On Monday, Morrison is scheduled to lead a jump of half a dozen veterans at the town of Sainte Mere Eglise to commemorate the 60th anniversary of the World War II battle that gave Allied troops a foothold in German-occupied France.
"It's going to be an honor and a privilege to jump with these men," Morrison said yesterday as he strapped on a harness at Freefall Adventures Skydiving School in Williamstown before a final rehearsal jump.
The men for whom Morrison will act as "jump master" used to be the experienced ones.
A member of a glider artillery battalion, in September 1944 he descended into the Netherlands in a glider towed by a transport plane. He made his first parachute jumps in June 1945. Seven months later, Morrison, a sergeant, was discharged.
He would not jump out of another plane until 1963. After watching Navy parachute teams practicing at Willow Grove Naval Air Station from his backyard in Ambler, he decided at age 39 to give the sport of skydiving a try.
It was much different from the jumping he had learned in the Army. Back then, parachutes were round, and you could not steer them. And everything was done "static line" - meaning the rip cord, attached to the plane, was yanked automatically after a jump, deploying the parachute right away.
Skydiving, you got the rush of free-falling before pulling the rip cord. And you could steer.
"I had to try it again and again and again," Morrison said.
He was hooked. He still is.
Almost every weekend, he drives more than an hour to Gloucester County to jump at Freefall Adventures, often with his daughter, Suzanne. Every so often, he travels farther afield to do formations with free-falling pals from around the globe who make up Skydivers Over Sixty and Jumpers Over Seventy.
At Freefall Adventures yesterday, he was the oldest by at least 40, maybe 50 years.
Not that that makes any difference. At 6-foot-2, he is lean, strong, fit. He mingles and talks shop with the younger jumpers as if he, too, is in his 20s.
"The colonel," as he is called, has earned a name for himself.
"He has the perfect balance of fun and respect for the sport," Freefall Adventures manager Rick Roe said.
Morrison, who runs an advertising promotional business, believes in staying young, and skydiving is a perfect elixir.
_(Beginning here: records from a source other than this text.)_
(** [import_csv_page]: [uploaded_file] is what [pd.read_csv(uploaded_file,
    dtype=str)] made of the upload (nothing when no file was chosen, an
    exception when it is not tabular text), [button] is
    [st.button("Upload Data")], [db] is what [get_connection()] returns.
    The result is the messages shown below the title, the template
    download and the file chooser, which every run shows, and the
    database afterwards.  The row index the source renumbers from 1 is
    not part of a frame here. *)
Definition import_csv_page (uploaded_file : option (result DataFrame))
           (button : bool) (db : option connection)
  : list message * option connection :=
  match uploaded_file with
  | None => ([st_warning "Please upload a file."], db)
  | Some (Raise e) => ([st_error ("Error loading file: " ++ exn_text e)], db)
  | Some (Ok df) =>
      let df := fillna "" df in
      let df := set_columns df (clean_column_names (columns df)) in
      let missing_columns :=
        filter (fun col => negb (PyStr.mem col (columns df))) REQUIRED_COLUMNS in
      match missing_columns with
      | _ :: _ =>
          ([st_error ("Invalid file: Missing required columns - "
                      ++ PyStr.join ", " missing_columns)], db)
      | [] =>
          let '(df, warnings) := enforce_data_types df in
          let log :=
            warnings ++
            [st_write ("Total records: " ++ PyStr.of_nat (len df));
             st_success "File loaded successfully!";
             st_dataframe df] in
          if button then
            match db with
            | Some conn =>
                if table_exists conn TABLE_NAME then
                  match insert_unique_data conn df with
                  | Ok (conn', shown) => (log ++ shown, Some (close conn'))
                  | Raise e =>
                      (log ++ [st_error ("Error loading file: " ++ exn_text e)],
                       Some conn)
                  end
                else
                  (log ++ [st_error ("Table `" ++ TABLE_NAME ++
                     "` does not exist. Please create it manually in the database.")],
                   Some (close conn))
            | None => (log ++ [st_error "Could not connect to the database."], db)
            end
          else (log, db)
      end
  end.
(** X22. From the tasks to the tables: with the tables of [pre_execute],
    the results of any [ebr] tasks are reduced and saved without an error;
    the event loss table of a loss type and a realization then holds the
    records of its cell task by task, in the order in which the results
    arrived, the insured table does so when insured losses are asked for,
    and every record has a positive loss. *)
Theorem event_loss_tables (name_exists : exn) (humansize : nat → string)
    c c1 results l r lt rlz
    (Hcreate : EventBasedRiskCalculator.create_tables name_exists c = Ok c1)
    (Hres : Forall (λ x, ∃ outputs,
               ebr (ac_loss_types c) (ac_rlzs c) outputs = Ok x) results)
    (Hl : ac_loss_types c !! l = Some lt) (Hr : ac_rlzs c !! r = Some rlz) :
  let table i :=
    mjoin (mjoin ((λ x : Cube, default [] (get3 x (i, l, r))) <$> results)) in
  ∃ acc c2,
    reduce_agg (cube NUM_OUTPUTS (length (ac_loss_types c))
                  (length (ac_rlzs c)) []) results = Ok acc ∧
    EventBasedRiskCalculator.post_execute humansize c1 acc = Ok c2 ∧
    event_loss_table c2 !! table_key lt (rlz_uid rlz) = Some (table 0) ∧
    (ac_insured_losses c = true →
     insured_loss_table c2 !! table_key lt (rlz_uid rlz) = Some (table 1)) ∧
    Forall (λ rec, F32.gt0 (rloss rec) = true) (table 0 ++ table 1).
Proof.
  intros table.
  destruct (reduce_agg_total
              (cube NUM_OUTPUTS (length (ac_loss_types c)) (length (ac_rlzs c)) [])
              results) as [acc Hacc].
  { eapply Forall_impl; [exact Hres|]. intros x [outputs Hx]. by eapply ebr_fits. }
  pose proof (reduce_agg_cube _ _ _ _ _ Hacc) as [Hfits Hget].
  pose proof Hcreate as (t & Ht & Hc1)%create_tables_Ok.
  apply create_loop_Ok in Ht as (Hnd & _ & _ & He & Hi).
  assert (ac_loss_types c1 = ac_loss_types c ∧ ac_rlzs c1 = ac_rlzs c ∧
          ac_insured_losses c1 = ac_insured_losses c ∧
          event_loss_table c1 = t.1 ∧ insured_loss_table c1 = t.2)
    as (Hlts & Hrlzs & Hins & Het & Hit) by (by rewrite Hc1).
  destruct (post_execute_total humansize c1 acc) as [c2 Hc2].
  { rewrite Hlts, Hrlzs, Het. intros k Hk. rewrite He. by rewrite decide_True. }
  { rewrite Hlts, Hrlzs, Hit, Hins. intros Hon k Hk. rewrite Hi.
    by rewrite decide_True. }
  { by rewrite Hlts, Hrlzs. }
  exists acc, c2. split; [done|]. split; [done|].
  destruct (post_execute_lookup humansize c1 acc c2 l r lt rlz Hc2)
    as [H1 H2]; [by rewrite Hlts, Hrlzs|by rewrite Hlts|by rewrite Hrlzs|].
  assert (table_key lt (rlz_uid rlz) ∈ table_keys (ac_loss_types c) (ac_rlzs c))
    as Hk by (apply elem_of_table_keys; by exists l, r, lt, rlz).
  apply lookup_lt_Some in Hl as Hl'. apply lookup_lt_Some in Hr as Hr'.
  split; [|split].
  - rewrite H1, Het, He, decide_True by done.
    rewrite Hget by (unfold NUM_OUTPUTS; lia || done). subst table. cbv beta.
    by destruct (mjoin _).
  - intros Hon. rewrite H2, Hins, Hon, Hit, Hi, decide_True by done.
    rewrite Hget by (unfold NUM_OUTPUTS; lia || done). subst table. cbv beta.
    by destruct (mjoin _).
  - apply Forall_app. split; apply Forall_forall; intros rec Hrec;
      subst table; cbv beta in Hrec;
      apply list_elem_of_join in Hrec as (arr & Hrec & Harr);
      apply list_elem_of_join in Harr as (cell & Harr & Hcell);
      apply list_elem_of_fmap in Hcell as (x & -> & Hx);
      rewrite Forall_forall in Hres; destruct (Hres _ Hx) as [outputs Hebr];
      apply ebr_positive in Hebr;
      (match type of Harr with
       | _ ∈ default [] ?g => destruct g as [cellx|] eqn:Hcx;
           [|by apply elem_of_nil in Harr]
       end);
      pose proof (cube_Forall_get _ _ _ _ Hebr Hcx) as Hf;
      rewrite Forall_forall in Hf; specialize (Hf _ Harr);
      rewrite Forall_forall in Hf; by apply Hf.
Qed.

Lemma event_loss_tables_witness :
  ∃ acc c2,
    reduce_agg (cube NUM_OUTPUTS 1 1 []) [ex_ebr; ex_ebr] = Ok acc ∧
    EventBasedRiskCalculator.post_execute ex_humansize ex_aggcalc1 acc = Ok c2 ∧
    event_loss_table c2 !! table_key "structural" "b1" =
    Some (mjoin (mjoin ((λ x : Cube, default [] (get3 x (0, 0, 0)))
                          <$> [ex_ebr; ex_ebr]))).
Proof.
  assert (EventBasedRiskCalculator.create_tables ex_name_exists ex_aggcalc = Ok ex_aggcalc1) as H1
    by (vm_compute; reflexivity).
  assert (Forall (λ x, ∃ outputs,
            ebr (ac_loss_types ex_aggcalc) (ac_rlzs ex_aggcalc) outputs = Ok x)
            [ex_ebr; ex_ebr]) as H2
    by (repeat constructor; exists [ex_out_by_rlz]; vm_compute; reflexivity).
  destruct (event_loss_tables ex_name_exists ex_humansize ex_aggcalc ex_aggcalc1
              [ex_ebr; ex_ebr] 0 0 "structural" ex_rlz H1 H2 eq_refl eq_refl)
    as (acc & c2 & H3 & H4 & H5 & _).
  exists acc, c2. split; [exact H3|]. split; [exact H4|exact H5].
Defined.
(** * Document-Automation: the form-automation engine, embedded and verified

    A shallow embedding of [src/form_filler.py] (value normalisers,
    [fill_field_by_id], [fill_form], [_take_full_page_screenshot]), of
    [src/document_processor.py] ([_load_image], [_parse_json_response] and
    the two extractions) and of the handlers of [src/main.py].

    Python values are modelled as the code uses them:
    - a [str] is a [string], one character for each code point, for the
      strings whose code points are below 256; the operations of [str] that
      the code calls are in module [Py]; the case maps [Py.lower] and
      [Py.upper] and the digits [strptime] reads are those of the ASCII
      range, and [Py.isascii] ([str.isascii]) tells the strings on which
      they are the whole of what Python does;
    - a value read from an extracted document is a [pyval]: [None] is
      Python's [None], [Some s] a [str];
    - a [dict] with string keys is a [gmap string _];
    - a Python [int] (pixels, scroll offsets) is a [Z];
    - an exception is a [Raise] carrying its message. *)

From Stdlib Require Import ZArith Ascii Lia Bool.
From stdpp Require Import base option list strings gmap pretty.

Local Open Scope Z_scope.

(** ** Python's [str] operations *)

Module Py.

(** [str.isspace] on one character: the whitespace of Unicode below
    code point 256, which is what [strip] and [split] remove. *)
Definition is_space (c : ascii) : bool :=
  match c with
  | "009" | "010" | "011" | "012" | "013"
  | "028" | "029" | "030" | "031" | " "
  | "133" | "160" => true
  | _ => false
  end%char.

(** [s.isascii()]: every code point is below 128. *)
Fixpoint isascii (s : string) : bool :=
  match s with
  | EmptyString => true
  | String c r => (nat_of_ascii c <? 128)%nat && isascii r
  end.

Definition is_upper (c : ascii) : bool :=
  (65 <=? nat_of_ascii c)%nat && (nat_of_ascii c <=? 90)%nat.

Definition is_lower (c : ascii) : bool :=
  (97 <=? nat_of_ascii c)%nat && (nat_of_ascii c <=? 122)%nat.

Definition lower_char (c : ascii) : ascii :=
  if is_upper c then ascii_of_nat (nat_of_ascii c + 32) else c.

Definition upper_char (c : ascii) : ascii :=
  if is_lower c then ascii_of_nat (nat_of_ascii c - 32) else c.

Fixpoint map_chars (f : ascii → ascii) (s : string) : string :=
  match s with
  | EmptyString => EmptyString
  | String c r => String (f c) (map_chars f r)
  end.

(** [s.lower()] and [s.upper()] for the letters of the ASCII range.  A
    character above code point 127 is left as it is, which is not what
    Python does with the letters among them: the statements that depend
    on the case of such letters are about ASCII strings. *)
Definition lower : string → string := map_chars lower_char.
Definition upper : string → string := map_chars upper_char.

Fixpoint lstrip (s : string) : string :=
  match s with
  | EmptyString => EmptyString
  | String c r => if is_space c then lstrip r else s
  end.

Definition is_empty (s : string) : bool :=
  match s with EmptyString => true | String _ _ => false end.

Fixpoint rstrip (s : string) : string :=
  match s with
  | EmptyString => EmptyString
  | String c r =>
      let r' := rstrip r in
      if is_space c && is_empty r' then EmptyString else String c r'
  end.

(** [s.strip()]. *)
Definition strip (s : string) : string := rstrip (lstrip s).

(** [s.startswith(p)]. *)
Fixpoint startswith (s p : string) : bool :=
  match p, s with
  | EmptyString, _ => true
  | String a p', String b s' => Ascii.eqb a b && startswith s' p'
  | String _ _, EmptyString => false
  end.

(** [s[n:]] and [s[:n]] for [0 <= n]. *)
Fixpoint drop (n : nat) (s : string) : string :=
  match n, s with
  | O, _ => s
  | S n', String _ r => drop n' r
  | S _, EmptyString => EmptyString
  end.

Fixpoint take (n : nat) (s : string) : string :=
  match n, s with
  | O, _ => EmptyString
  | S n', String c r => String c (take n' r)
  | S _, EmptyString => EmptyString
  end.

(** [s.endswith(p)]. *)
Definition endswith (s p : string) : bool :=
  (String.length p <=? String.length s)%nat
  && String.eqb (drop (String.length s - String.length p) s) p.

(** [p in s] for two strings. *)
Fixpoint contains (s p : string) : bool :=
  startswith s p
  || match s with
     | EmptyString => false
     | String _ r => contains r p
     end.

(** [s.find(c)] for a one-character needle; [-1] when it is absent. *)
Fixpoint find (c : ascii) (s : string) : Z :=
  match s with
  | EmptyString => -1
  | String a r =>
      if Ascii.eqb a c then 0
      else let i := find c r in if i <? 0 then -1 else i + 1
  end.

(** [s.rfind(c)] for a one-character needle; [-1] when it is absent. *)
Fixpoint rfind (c : ascii) (s : string) : Z :=
  match s with
  | EmptyString => -1
  | String a r =>
      let i := rfind c r in
      if 0 <=? i then i + 1
      else if Ascii.eqb a c then 0 else -1
  end.

(** [s[i:j]] for [0 <= i] and [0 <= j]. *)
Definition slice (i j : Z) (s : string) : string :=
  take (Z.to_nat j - Z.to_nat i) (drop (Z.to_nat i) s).

(** [s.split()]: the maximal runs of non-whitespace characters, in order.
    [cur] is the token being read, reversed. *)
Fixpoint split_go (cur : option string) (s : string) : list string :=
  match s with
  | EmptyString => option_list (String.rev <$> cur)
  | String c r =>
      if is_space c
      then option_list (String.rev <$> cur) ++ split_go None r
      else split_go (Some (String c (default EmptyString cur))) r
  end.

Definition split : string → list string := split_go None.

End Py.

(** ** Values of an extracted document *)

(** What [dict.get] can return for the documents of this program: [None]
    (the key is missing, or JSON [null]) or a [str]. *)
Definition pyval : Type := option string.
(** ** Generation parameters of [Gemini.sendMessage] *)

(** A caller's [max_tokens] always reaches the request, 0 included; a
    caller's temperature, [topP] or [topK] reaches it when it is not 0. *)
Lemma samplingOptions_caller_wins (options : Gemini.Options.t) (t : Q) :
  Gemini.Options.temperature options = Some t ->
  JS.num_truthy t = true ->
  Gemini.SamplingOptions.temperature (Gemini.samplingOptions options) = t.
Proof.
  intros H Ht. unfold Gemini.samplingOptions. simpl. rewrite H. simpl.
  rewrite Ht. reflexivity.
Qed.

Lemma samplingOptions_defaults :
  Gemini.samplingOptions Gemini.Options.empty
  = {| Gemini.SamplingOptions.temperature := (9 # 10)%Q;
       Gemini.SamplingOptions.topP := 1%Q;
       Gemini.SamplingOptions.topK := 1%Q |}.
Proof. reflexivity. Qed.

(** C8, at [options = { temperature: 0, max_tokens: 0 }]: the request
    carries the caller's [maxOutputTokens = 0] but the default temperature
    0.9 in place of the caller's 0. *)
Theorem zero_temperature_replaced_by_default :
  exists request,
    Gemini.buildRequest Demo.returnMessageObject Demo.returnModelByAlias
      Demo.defaultModelName (Gemini.OfObject Demo.hello)
      {| Gemini.Options.model := None;
         Gemini.Options.max_tokens := Some 0%Z;
         Gemini.Options.response_format := None;
         Gemini.Options.temperature := Some 0%Q;
         Gemini.Options.topP := None;
         Gemini.Options.topK := None |}
    = JS.Return request
    /\ Gemini.GenerationConfig.maxOutputTokens
         (Gemini.r_generationConfig request) = 0%Z
    /\ Gemini.GenerationConfig.temperature
         (Gemini.r_generationConfig request) = (9 # 10)%Q.
Proof.
  eexists. split; [reflexivity|]. split; reflexivity.
Qed.
Lemma max_sum_step (a : list R) :
  forall b r : list R,
    Forall2 (fun x y => 0 <= x <= y) a b ->
    List.length r = List.length a ->
    Forall (fun w => 0 <= w) r ->
    Forall2 (fun x y => 0 <= x <= y) (map2 Rmax a r) (map2 Rplus b r).
Proof.
  unfold map2. induction a as [ | x a IH]; intros b r Hab Hr Hnn.
  - inversion Hab; subst. constructor.
  - inversion Hab as [ | ? y ? b' Hxy Hab']; subst.
    destruct r as [ | w r]; [discriminate Hr | ].
    inversion Hnn as [ | ? ? Hw Hnn']; subst.
    cbn [combine map fst snd]. constructor.
    + split; [apply Rle_trans with x; [lra | apply Rmax_l] | ].
      apply Rmax_lub; lra.
    + apply IH; [exact Hab' | simpl in Hr; lia | exact Hnn'].
Qed.

Lemma max_sum_fold (V : nat) (rows : list (list R)) :
  forall a b : list R,
    Forall (fun row => List.length row = V /\ Forall (fun w => 0 <= w) row) rows ->
    List.length a = V ->
    Forall2 (fun x y => 0 <= x <= y) a b ->
    Forall2 (fun x y => 0 <= x <= y)
            (fold_left (map2 Rmax) rows a) (fold_left (map2 Rplus) rows b).
Proof.
  induction rows as [ | r rows IH]; intros a b Hrows Ha Hab; [exact Hab | ].
  inversion Hrows as [ | ? ? [Hr Hnn] Hrows']; subst.
  cbn [fold_left]. apply IH; [exact Hrows' | | ].
  - unfold map2. rewrite length_map, length_combine. lia.
  - apply max_sum_step; [exact Hab | congruence | exact Hnn].
Qed.

Lemma max_sum_init (row : list R) :
  Forall (fun w => 0 <= w) row ->
  Forall2 (fun x y => 0 <= x <= y) row
          (map2 Rplus (repeat 0 (List.length row)) row).
Proof.
  unfold map2. induction 1 as [ | w row Hw _ IH]; [constructor | ].
  cbn [List.length repeat combine map fst snd]. constructor; [lra | exact IH].
Qed.

Lemma fold_map2_length (f : R -> R -> R) (V : nat) (rows : list (list R)) :
  forall a : list R,
    List.length a = V ->
    Forall (fun row => List.length row = V) rows ->
    List.length (fold_left (map2 f) rows a) = V.
Proof.
  induction rows as [ | r rows IH]; intros a Ha Hrows; [exact Ha | ].
  apply Forall_cons_iff in Hrows. destruct Hrows as [Hr Hrows].
  cbn [fold_left]. apply IH; [ | exact Hrows].
  unfold map2. rewrite length_map, length_combine. lia.
Qed.

Lemma max_sum_tokens (T V : nat) (tokens : list (list R)) :
  weighted T V tokens -> (1 <= T)%nat ->
  exists mx : list R,
    max_tokens tokens = Ret mx
    /\ List.length mx = V
    /\ Forall2 (fun x y => 0 <= x <= y) mx (sum_tokens V tokens).
Proof.
  intros [HT Hrows] H1.
  destruct tokens as [ | row rows]; [simpl in HT; lia | ].
  apply Forall_cons_iff in Hrows. destruct Hrows as [[Hr Hnn] Hrows'].
  exists (fold_left (map2 Rmax) rows row).
  split; [reflexivity | ]. split.
  - apply fold_map2_length; [exact Hr | ].
    eapply Forall_impl; [ | exact Hrows']. now intros r [H _].
  - unfold sum_tokens. cbn [fold_left].
    apply (max_sum_fold V); [exact Hrows' | exact Hr | ].
    rewrite <- Hr. now apply max_sum_init.
Qed.

(** X19: On finite logits of shape [(B, T, V)] with at least one token per
    text and a mask without negative entry, both aggregations return a
    [(B, V)] matrix; no weight is negative, and the weights of the max
    aggregation are at most those of the sum aggregation. *)
Theorem aggregations_nonneg_max_le_sum :
  forall (B T V : nat) (logits : logits_t) (mask : mask_t),
    shape3 B T V logits ->
    has_shape B T mask ->
    (1 <= T)%nat ->
    Forall (Forall (fun m => (0 <= m)%Z)) mask ->
    exists mx sm : list (list R),
      MaxAggregation.call logits mask = Ret mx
      /\ SumAggregation.call V logits mask = Ret sm
      /\ has_shape B V mx
      /\ Forall2 (Forall2 (fun x y => 0 <= x <= y)) mx sm.
Proof.
  intros B T V logits mask Hl Hm HT Hnn.
  unfold MaxAggregation.call, SumAggregation.call.
  rewrite (weigh_shapes B T V logits mask Hl Hm). cbn [bind].
  set (w := map2 (map2 weigh_token) logits mask).
  assert (Hw : Forall (weighted T V) w).
  { unfold w, map2 at 1. apply Forall_map, Forall_forall. intros [tokens ms] Hin.
    cbn [fst snd]. destruct Hl as [_ Hl], Hm as [_ Hm].
    rewrite Forall_forall in Hl, Hm, Hnn.
    apply map2_weigh_token_weighted.
    - apply Hl, (in_combine_l _ _ _ _ Hin).
    - apply Hm, (in_combine_r _ _ _ _ Hin).
    - apply Hnn, (in_combine_r _ _ _ _ Hin). }
  assert (Hlen : List.length w = B).
  { unfold w, map2. rewrite length_map, length_combine.
    destruct Hl as [-> _], Hm as [-> _]. apply Nat.min_id. }
  clearbody w. clear - Hw Hlen HT. subst B.
  induction Hw as [ | tokens w Htok _ IH].
  - exists [], []. repeat split; constructor.
  - destruct IH as [mx [sm [H1 [H2 [[H3 H4] H5]]]]].
    destruct (max_sum_tokens T V tokens Htok HT) as [m0 [E0 [L0 F0]]].
    exists (m0 :: mx), (sum_tokens V tokens :: sm).
    cbn [mapM map]. rewrite E0, H1. cbn [bind].
    injection H2 as <-.
    split; [reflexivity | ]. split; [reflexivity | ]. split.
    + split; [simpl; now rewrite H3 | constructor; assumption].
    + constructor; assumption.
Qed.

Lemma Forall3_length {A B C : Type} (P : A -> B -> C -> Prop)
  (la : list A) (lb : list B) (lc : list C) :
  Forall3 P la lb lc ->
  List.length la = List.length lc /\ List.length lb = List.length lc.
Proof.
  induction 1 as [ | a b c la lb lc _ _ [IH1 IH2]]; simpl; split; congruence.
Qed.

Lemma weigh_token_unmasked (row row' : list R) (m : Z) :
  List.length row = List.length row' ->
  (m <> 0%Z -> row = row') ->
  weigh_token row m = weigh_token row' m.
Proof.
  intros Hlen Hm. destruct (Z.eq_dec m 0) as [-> | N]; [ | now rewrite (Hm N)].
  unfold weigh_token.
  rewrite (map_ext _ (fun _ => log1p 0) (fun x => f_equal log1p (Rmult_0_r (relu x)))).
  rewrite (map_ext _ (fun _ => log1p 0) (fun x => f_equal log1p (Rmult_0_r (relu x)))).
  rewrite !map_const. now rewrite Hlen.
Qed.

Lemma weigh_unmasked (logits logits' : logits_t) (mask : mask_t) :
  same_unmasked logits logits' mask ->
  weigh logits mask = weigh logits' mask.
Proof.
  intros H. unfold weigh.
  destruct (Forall3_length _ _ _ _ H) as [L1 L2].
  rewrite !broadcastM_zip by assumption. clear L1 L2.
  induction H as [ | tokens tokens' ms logits logits' mask Htok _ IH];
    [reflexivity | ].
  cbn [combine mapM fst snd]. rewrite IH. f_equal.
  destruct (Forall3_length _ _ _ _ Htok) as [L1 L2].
  rewrite !broadcastM_zip by assumption. clear L1 L2 IH.
  induction Htok as [ | row row' m tokens tokens' ms [Hlen Hm] _ IH];
    [reflexivity | ].
  cbn [combine mapM fst snd]. rewrite IH.
  now rewrite (weigh_token_unmasked row row' m Hlen Hm).
Qed.

(** X20: As long as the logits are finite, those of the tokens that the mask
    cancels (padding) have no influence on either aggregation. *)
Theorem aggregations_ignore_masked_tokens :
  forall (logits logits' : logits_t) (mask : mask_t),
    same_unmasked logits logits' mask ->
    MaxAggregation.call logits mask = MaxAggregation.call logits' mask
    /\ (forall V, SumAggregation.call V logits mask
                  = SumAggregation.call V logits' mask).
Proof.
  intros logits logits' mask H.
  unfold MaxAggregation.call, SumAggregation.call.
  now rewrite (weigh_unmasked logits logits' mask H).
Qed.

End SpladeFacts.

(** One text of two tokens over three terms; the second token is padding. *)
Lemma aggregations_nonneg_max_le_sum_witness :
  exists mx sm : list (list R),
    Splade.MaxAggregation.call [[[1; -2; 0]; [4; 5; 6]]]%R [[1; 0]]%Z = Ret mx
    /\ Splade.SumAggregation.call 3 [[[1; -2; 0]; [4; 5; 6]]]%R [[1; 0]]%Z = Ret sm
    /\ Torch.has_shape 1 3 mx
    /\ Forall2 (Forall2 (fun x y => (0 <= x <= y)%R)) mx sm.
Proof.
  apply (aggregations_nonneg_max_le_sum 1 2 3).
  - split; [reflexivity | ]. constructor; [ | constructor].
    split; [reflexivity | ].
    constructor; [reflexivity | constructor; [reflexivity | constructor]].
  - split; [reflexivity | ]. constructor; [reflexivity | constructor].
  - lia.
  - constructor; [ | constructor].
    constructor; [lia | constructor; [lia | constructor]].
Defined.

Lemma aggregations_ignore_masked_tokens_witness :
  Splade.MaxAggregation.call [[[1; -2; 0]; [4; 5; 6]]]%R [[1; 0]]%Z
  = Splade.MaxAggregation.call [[[1; -2; 0]; [7; 8; 9]]]%R [[1; 0]]%Z.
Proof.
  refine (proj1 (aggregations_ignore_masked_tokens
                   [[[1; -2; 0]; [4; 5; 6]]]%R [[[1; -2; 0]; [7; 8; 9]]]%R
                   [[1; 0]]%Z _)).
  constructor; [ | constructor].
  constructor; [split; [reflexivity | reflexivity] | ].
  constructor; [split; [reflexivity | intros H; now contradiction H] | ].
  constructor.
Defined.

(** ** The Splade models *)

(** X21: [spladeV1] hands its warm-up step count to [_splade] in the position of
    [min_lambda_q]: in the regularizer it returns, [min_lambda_q] is the
    given number of warm-up steps and [lamdba_warmup_steps] is 0, whatever
    the arguments; [spladeV2] keeps each argument in its own field.  Both
    share one vocabulary between the document encoder (200 tokens at most)
    and the query encoder (30 tokens at most). *)
Theorem spladeV1_warmup_bound_to_min_lambda_q :
  forall lq ld mq md w : Splade.number,
    let r1 := snd (Splade.spladeV1 lq ld w) in
    let r2 := snd (Splade.spladeV2 lq ld mq md w) in
    (Splade.min_lambda_q r1 = w
     /\ Splade.lamdba_warmup_steps r1 = Splade.Int 0
     /\ Splade.min_lambda_d r1 = Splade.Int 0
     /\ Splade.lambda_q r1 = lq /\ Splade.lambda_d r1 = ld)
    /\ (Splade.min_lambda_q r2 = mq
        /\ Splade.min_lambda_d r2 = md
        /\ Splade.lamdba_warmup_steps r2 = w
        /\ Splade.lambda_q r2 = lq /\ Splade.lambda_d r2 = ld)
    /\ (forall scorer,
          scorer = fst (Splade.spladeV1 lq ld w)
          \/ scorer = fst (Splade.spladeV2 lq ld mq md w) ->
          exists q,
            Splade.query_encoder scorer = Some q
            /\ Splade.encoder q = Splade.encoder (Splade.doc_encoder scorer)
            /\ Splade.maxlen (Splade.doc_encoder scorer) = Some 200%Z
            /\ Splade.maxlen q = Some 30%Z).
Proof.
  intros lq ld mq md w r1 r2. split; [ | split].
  - repeat split.
  - repeat split.
  - intros scorer [-> | ->]; eexists; repeat split.
Qed.

(** X22: The scorers that [spladeV1] and [spladeV2] build pass the validation of
    [DotDense] whenever the inherited validation does: a
    [SpladeTextEncoder] is never static. *)
Theorem splade_scorers_validate :
  forall (super_validate : Dual.Dense_params -> outcome unit)
         (lq ld mq md w : Splade.number) (scorer : Splade.DotDense),
    scorer = fst (Splade.spladeV1 lq ld w)
    \/ scorer = fst (Splade.spladeV2 lq ld mq md w) ->
    super_validate (Splade.as_Dense_params scorer) = Ret tt ->
    Dual.DotDense__validate__ super_validate (Splade.as_Dense_params scorer)
    = Ret tt.
Proof.
  intros super_validate lq ld mq md w scorer Hs Hsuper.
  unfold Dual.DotDense__validate__.
  rewrite (Dense_validate_learnable super_validate _ Hsuper).
  - destruct Hs as [-> | ->]; reflexivity.
  - destruct Hs as [-> | ->]; reflexivity.
Qed.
"I think it's important to keep this computer up here working," he said, tapping his temple. "A lot of people retire at age 62 and go to pot. They eat and eat and play golf and play golf. They vegetate. Not me."
Since 1963, he has jumped out of an airplane nearly 9,400 times. He has made countless exhibition jumps to celebrate the openings of everything from golf courses to banks. In 1999, he jumped with George H.W. Bush to celebrate the former president's 75th birthday in College Station, Texas.
He has been back to the Netherlands several times to sky-dive for Prince Bernhard.
Next week's jump will take Morrison to Normandy for the first time in 60 years.
"I choke up sometimes when I think about it," he said. "I can't let it take over. When I'm representing the men I was with, it's emotional, and I have to keep that in its place."
Williamstown local Frank Thomas, who served in the merchant marine during World War II, watched Morrison prepare.
"These guys probably won't be around for much longer," said Thomas, 79, of the group Morrison will be jumping with. "It's nice for them to do this."
Yesterday, Morrison wore a replica of his combat uniform. On his left shoulder was a badge of the Screaming Eagle - symbol of the 101st. On his right was the oilcloth American flag he wore as his boat washed ashore on Normandy's Utah Beach.
He strapped a full-size flag in a pouch across his stomach, and red, white and blue streamers in another pouch to his leg.
Then Morrison and about a dozen others, most a quarter or a third of his age, climbed aboard a Twin Otter. At 6,000 feet, he jumped, free-falling about 25 seconds before his parachute appeared in an explosion of colors against the blue sky. As he slowly drifted down, the American flag and streamers billowed behind him, growing ever larger before he made a steady landing.
Other jumpers clapped as he approached the hangar, clutching his parachute and the flag.
"Good job," one yelled.
Another saluted him.
"Thank you. Thank you," he said as he walked past and into the hangar to pack up his gear and enter jump 9,391 into his logbook.